A law taking effect today may give relief to people sick of wading through spam to get their e-mail. Aidian Holder has the story.
The anti-spam law requires senders to identify an e-mail as spam in the subject line and provide a way for consumers to opt out of future mailings.
But instead of working like the state's no call list, the bill makes people contact each spammer individually, and Columbia representative Jeff Harris says more is needed.
Harris, a freshman democrat, was one of only a handful of lawmakers who voted no on the bill.
From the state Capital, I'm Aidian Holder
A new law lets you tell spammers to stop sending you junk e-mail. Aidian Holder has the story
The new law requires spammers to stop sending e-mail to anyone who asks and it makes them label spam in the e-mail's subject line.
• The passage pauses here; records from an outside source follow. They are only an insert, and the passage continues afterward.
(** X22.  [config.get_project_path] with project subdirectories, for a name
    made of units below 128: the project directory is the entry with the
    sanitized name in the base directory, whatever the name is; when the
    call returns, that entry is a directory, and everything that was on the
    disk is still there. *)
Theorem project_directory_is_child_of_base (base_path project_name : string)
    (disk : fs) :
  is_ascii project_name = true ->
  let run := get_project_path base_path true project_name disk in
  forall project_path,
    run.1 = Ok project_path ->
    locate project_path
      = locate base_path ++ [sanitize_project_name project_name]
    /\ node_at run.2 (locate project_path) = Some Dir
    /\ forall loc n, disk !! loc = Some n -> run.2 !! loc = Some n.
Proof.
  intros _. cbv zeta. unfold get_project_path. intros project_path.
  destruct (sanitize_safe project_name) as (Hs & Hne & _).
  pose proof (safe_plain_name _ Hs Hne) as Hplain.
  set (p := path_join base_path (sanitize_project_name project_name)).
  destruct (os_makedirs p disk) as [[[] | e] disk'] eqn:Hmk; [| done].
  cbn [fst snd]. intros [= <-].
  pose proof (locate_join_plain base_path _ Hplain) as Hloc. fold p in Hloc.
  split; [done |]. split.
  - assert (Htail : (split_twice p).2 <> ".").
    { unfold p. rewrite split_twice_join_plain by done. by destruct Hplain as (_ & _ & ? & _). }
    apply (os_makedirs_ok _ _ _ _ Hmk) in Htail.
    apply os_path_isdir_spec in Htail as (_ & _ & loc & Hw & Hn).
    apply walk_locate in Hw. rewrite locate_rstrip_sep in Hw. by subst loc.
  - intros loc n. by eapply os_makedirs_preserves.
Qed.

Lemma project_directory_is_child_of_base_witness :
  let run := get_project_path "/work/projects" true "../../etc/passwd"
               example_disk in
  run.1 = Ok "/work/projects/etcpasswd"
  /\ locate "/work/projects/etcpasswd"
     = locate "/work/projects" ++ [sanitize_project_name "../../etc/passwd"]
  /\ node_at run.2 (locate "/work/projects/etcpasswd") = Some Dir
  /\ forall loc n, example_disk !! loc = Some n -> run.2 !! loc = Some n.
Proof.
  intros run. split; [by vm_compute |].
  apply (project_directory_is_child_of_base "/work/projects" "../../etc/passwd"
           example_disk eq_refl).
  by vm_compute.
Defined.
But people still have to contact each sender they want to stop getting spam from. Critics say the law should be stronger.
Representative Carl Bearden says the bill is better than nothing.
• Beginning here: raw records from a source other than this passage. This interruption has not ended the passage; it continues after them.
(** ** The database and the console

    The database client is outside the program.  Each call the seeder makes
    on it either returns or raises; a [db_script] fixes those outcomes, and
    the calls actually made are logged in the order they happen. *)

Inductive db_call : Type :=
| CallConnect
| CallCursor
| CallExecute
| CallExecuteMany (rows : nat)
| CallCommit
| CallCursorClose
| CallConnClose.

Section Program.
Context `{RandomSource}.

Record db_script : Type := {
  on_connect : option exn;
  on_cursor : option exn;
  on_execute : option exn;
  on_executemany : list revenue_record -> option exn;
  on_commit : option exn;
  on_cursor_close : option exn;
  on_conn_close : option exn
}.

Inductive line : Type :=
| MsgStart
| MsgConnecting
| MsgConnected
| MsgTableCreated
| MsgInserted (n : nat)
| MsgCommitted
| MsgSampleHeader
| MsgSampleRow (r : revenue_record)
| MsgSummary (total_2024 total_2025 : Z) (growth : float)
| MsgDone
| MsgDatabaseError (e : exn)
| MsgError (e : exn).

Record world : Type := {
  w_rng : rng;
  w_console : list line;
  w_calls : list db_call
}.

Definition IO (A : Type) : Type := world -> result A * world.

Definition io_ret {A : Type} (a : A) : IO A := fun w => (Ok a, w).

Definition io_bind {A B : Type} (c : IO A) (k : A -> IO B) : IO B :=
  fun w =>
    match c w with
    | (Ok a, w') => k a w'
    | (Raise e, w') => (Raise e, w')
    end.

Definition io_raise {A : Type} (e : exn) : IO A := fun w => (Raise e, w).

Definition print (l : line) : IO unit :=
  fun w => (Ok tt, {| w_rng := w_rng w;
                      w_console := w_console w ++ [l];
                      w_calls := w_calls w |}).

(** One call on the database client: logged, then its scripted outcome. *)
Definition db (c : db_call) (outcome : option exn) : IO unit :=
  fun w =>
    let w' := {| w_rng := w_rng w;
                 w_console := w_console w;
                 w_calls := w_calls w ++ [c] |} in
    match outcome with
    | None => (Ok tt, w')
    | Some e => (Raise e, w')
    end.

Definition io_gen {A : Type} (c : Gen A) : IO A :=
  fun w =>
    let (r, g') := c (w_rng w) in
    (r, {| w_rng := g'; w_console := w_console w; w_calls := w_calls w |}).

Fixpoint io_iter {X : Type} (xs : list X) (body : X -> IO unit) : IO unit :=
  match xs with
  | [] => io_ret tt
  | x :: xs' => io_bind (body x) (fun _ => io_iter xs' body)
  end.

Notation "x <-- c ; k" := (io_bind c (fun x => k))
  (at level 61, c at next level, right associativity).
Notation "c ;> k" := (io_bind c (fun _ => k))
  (at level 61, right associativity).

Definition create_table (script : db_script) : IO unit :=
  db CallExecute (on_execute script) ;>
  print MsgTableCreated.

Definition seed_data (script : db_script) : IO (list revenue_record) :=
  records <-- io_gen build_records ;
  db (CallExecuteMany (List.length records)) (on_executemany script records) ;>
  print (MsgInserted (List.length records)) ;>
  io_ret records.

(** [records[:3] + records[-3:]] *)
Definition sample (records : list revenue_record) : list revenue_record :=
  firstn 3 records ++ skipn (List.length records - 3) records.

Definition total_of_year (y : Z) (records : list revenue_record) : Z :=
  fold_left Z.add
    (map revenue_vnd (filter (fun r => year (report_date r) =? y) records)) 0.

Definition print_sample_data (records : list revenue_record) : IO unit :=
  print MsgSampleHeader ;>
  io_iter (sample records) (fun r => print (MsgSampleRow r)) ;>
  let total_2024 := total_of_year 2024 records in
  let total_2025 := total_of_year 2025 records in
  (if total_2024 =? 0 then io_raise ZeroDivisionError else io_ret tt) ;>
  let growth :=
    (PyFloat.of_int (total_2025 - total_2024) / PyFloat.of_int total_2024
     * PyFloat.of_int 100)%float in
  print (MsgSummary total_2024 total_2025 growth).

(** The body of the [try] block. *)
Definition main_body (script : db_script) : IO unit :=
  print MsgConnecting ;>
  db CallConnect (on_connect script) ;>
  db CallCursor (on_cursor script) ;>
  print MsgConnected ;>
  create_table script ;>
  records <-- seed_data script ;
  db CallCommit (on_commit script) ;>
  print MsgCommitted ;>
  print_sample_data records ;>
  db CallCursorClose (on_cursor_close script) ;>
  db CallConnClose (on_conn_close script) ;>
  print MsgDone.

(** [try: ... except psycopg2.Error as e: print; raise
           except Exception as e: print; raise] *)
Definition main (script : db_script) : IO unit :=
  print MsgStart ;>
  (fun w =>
     match main_body script w with
     | (Ok tt, w') => (Ok tt, w')
     | (Raise e, w') =>
         if is_psycopg2_error e
         then (print (MsgDatabaseError e) ;> io_raise e) w'
         else (print (MsgError e) ;> io_raise e) w'
     end).

(** The status the interpreter exits with after running [main()]. *)
Definition exit_status (r : result unit) : Z :=
  match r with
  | Ok _ => 0
  | Raise _ => 1
  end.

End Program.

(** ** A concrete random source

    The state is a counter; a draw returns the lower end of the requested
    range on an even count and the upper end on an odd one.  It meets the
    contract of [random.uniform] and is used to run the model. *)

#[export] Instance Alternating : RandomSource := {|
  rng := Z;
  rng_seed := fun s => Z.abs s;
  rng_uniform := fun a b g => (if Z.even g then a else b, g + 1)
|}.

(** A database on which every call succeeds. *)
Definition healthy_db : db_script := {|
  on_connect := None;
  on_cursor := None;
  on_execute := None;
  on_executemany := fun _ => None;
  on_commit := None;
  on_cursor_close := None;
  on_conn_close := None
|}.

(** ** The value of a binary64 number

    [Prim2SF] exposes sign, mantissa and exponent of a float; its value is
    the rational [m * 2^e].  Everything below is stated on these exact
    values. *)

Definition pow2 (e : Z) : Q := (2 ^ e)%Q.

Definition F2Q (m e : Z) : Q := (inject_Z m * pow2 e)%Q.

Definition SF2Q (x : spec_float) : Q :=
  match x with
  | S754_finite s m e => if s then (- F2Q (Zpos m) e)%Q else F2Q (Zpos m) e
  | _ => 0%Q
  end.

(** Zero of either sign, or a positive finite number. *)
Definition nonneg_finite (x : spec_float) : bool :=
  match x with
  | S754_zero _ => true
  | S754_finite false _ _ => true
  | _ => false
  end.

Definition fval (x : float) : Q := SF2Q (Prim2SF x).

Definition fin (x : float) : bool := nonneg_finite (Prim2SF x).

Definition fexp64 : Z -> Z := fexp prec emax.

(** What [binary_round_aux] returns for final mantissa [m2], exponent [e2]. *)
Definition round_result (sx : bool) (m2 e2 : Z) : spec_float :=
  match m2 with
  | Z0 => S754_zero sx
  | Zpos m => if e2 <=? emax - prec then S754_finite sx m e2 else S754_infinity sx
  | Zneg _ => S754_nan
  end.

(** Relative and absolute rounding error of one operation. *)
Definition u64 : Q := pow2 (-52).
Definition eta64 : Q := pow2 (-1074).

Definition lo_mul (a b : Q) : Q := (a * b - (a * b * u64 + eta64))%Q.
Definition hi_mul (a b : Q) : Q := (a * b + (a * b * u64 + eta64))%Q.
Definition lo_div (a b : Q) : Q := (a / b - 2 * (a / b * u64 + eta64))%Q.
Definition hi_div (a b : Q) : Q := (a / b + (a / b * u64 + eta64))%Q.

(** Enclosures of non-negative floats by rational end points. *)
Record interval : Type := { lower : Q; upper : Q }.

Definition within (x : float) (lo hi : Q) : Prop :=
  fin x = true /\ (lo <= fval x <= hi)%Q.

Definition inside (x : float) (a : interval) : Prop :=
  within x (lower a) (upper a).

Definition clip (q : Q) : Q := if Qle_bool 0 q then q else 0%Q.

(** End points are kept on the grid of multiples of [2^-80], rounded
    outwards, so that they stay small along a chain of operations. *)
Definition grid : positive := 2 ^ 80.

Definition round_down (q : Q) : Q := Qfloor (q * inject_Z (Zpos grid)) # grid.
Definition round_up (q : Q) : Q := Qceiling (q * inject_Z (Zpos grid)) # grid.

Definition imul (a b : interval) : interval :=
  {| lower := clip (round_down (lo_mul (lower a) (lower b)));
     upper := round_up (hi_mul (upper a) (upper b)) |}.

Definition idiv (a : interval) (c : Q) : interval :=
  {| lower := clip (round_down (lo_div (lower a) c));
     upper := round_up (hi_div (upper a) c) |}.

Definition valid (a : interval) : bool :=
  Qle_bool 0 (lower a) && Qle_bool (upper a) (pow2 900).

Definition hull (x y : float) : interval := {| lower := fval x; upper := fval y |}.

Definition base_range : interval :=
  hull (PyFloat.of_int BASE_REVENUE_MIN) (PyFloat.of_int BASE_REVENUE_MAX).

Definition noise_range : interval :=
  hull (PyFloat.of_int 1 - NOISE_RANGE) (PyFloat.of_int 1 + NOISE_RANGE).

Definition branch_range : interval := hull 0.6 1.0.
Definition contract_range : interval := hull 0 1.
Definition quarter_range : interval := hull 0.90 1.15.
Definition year_range : interval := hull 1.0 1.08.

(** Enclosure of [revenue / 1_000_000] just before it is rounded. *)
Definition revenue_range (f q y : interval) : interval :=
  idiv (imul (imul (imul (imul base_range f) q) y) noise_range)
       (fval (PyFloat.of_int 1000000)).

Definition revenue_checks (f q y : interval) : bool :=
  valid base_range && valid f && valid (imul base_range f)
  && valid q && valid (imul (imul base_range f) q)
  && valid y && valid (imul (imul (imul base_range f) q) y)
  && valid noise_range
  && valid (imul (imul (imul (imul base_range f) q) y) noise_range)
  && valid (revenue_range f q y).

(** ** Reference definitions, written from the specification *)

(** Seasonal factor by quarter: Q1 0.90, Q2 1.00, Q3 1.05, Q4 1.15. *)
Definition seasonal_factor (q : Z) : float :=
  match q with
  | 1 => 0.90
  | 2 => 1.00
  | 3 => 1.05
  | 4 => 1.15
  | _ => nan
  end.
Bearden was one of the bill's sponsers. He says lawmakers may pass a stronger bill in the future.
An earlier version of the bill set up a do not spam registry similar to Missouri's do not call list.
From the State Capitol, I'm Aidian Holder
A new law could help you stop all that spam in your e-mail. Aidian Holder has the story.
The anti-spam law makes spammers label their e-mail and give you a chance to get off their lists.
Representative David Pearce sponsored the bill . . . he says he gets way too much junk e-mail.
But because the law doesn't set up a do not call style registry, critics say more is needed. The bill's sponsors say it's better than nothing, and they say lawmakers may strengthen it in the future.
From the state Capital, I'm Aidian Holder.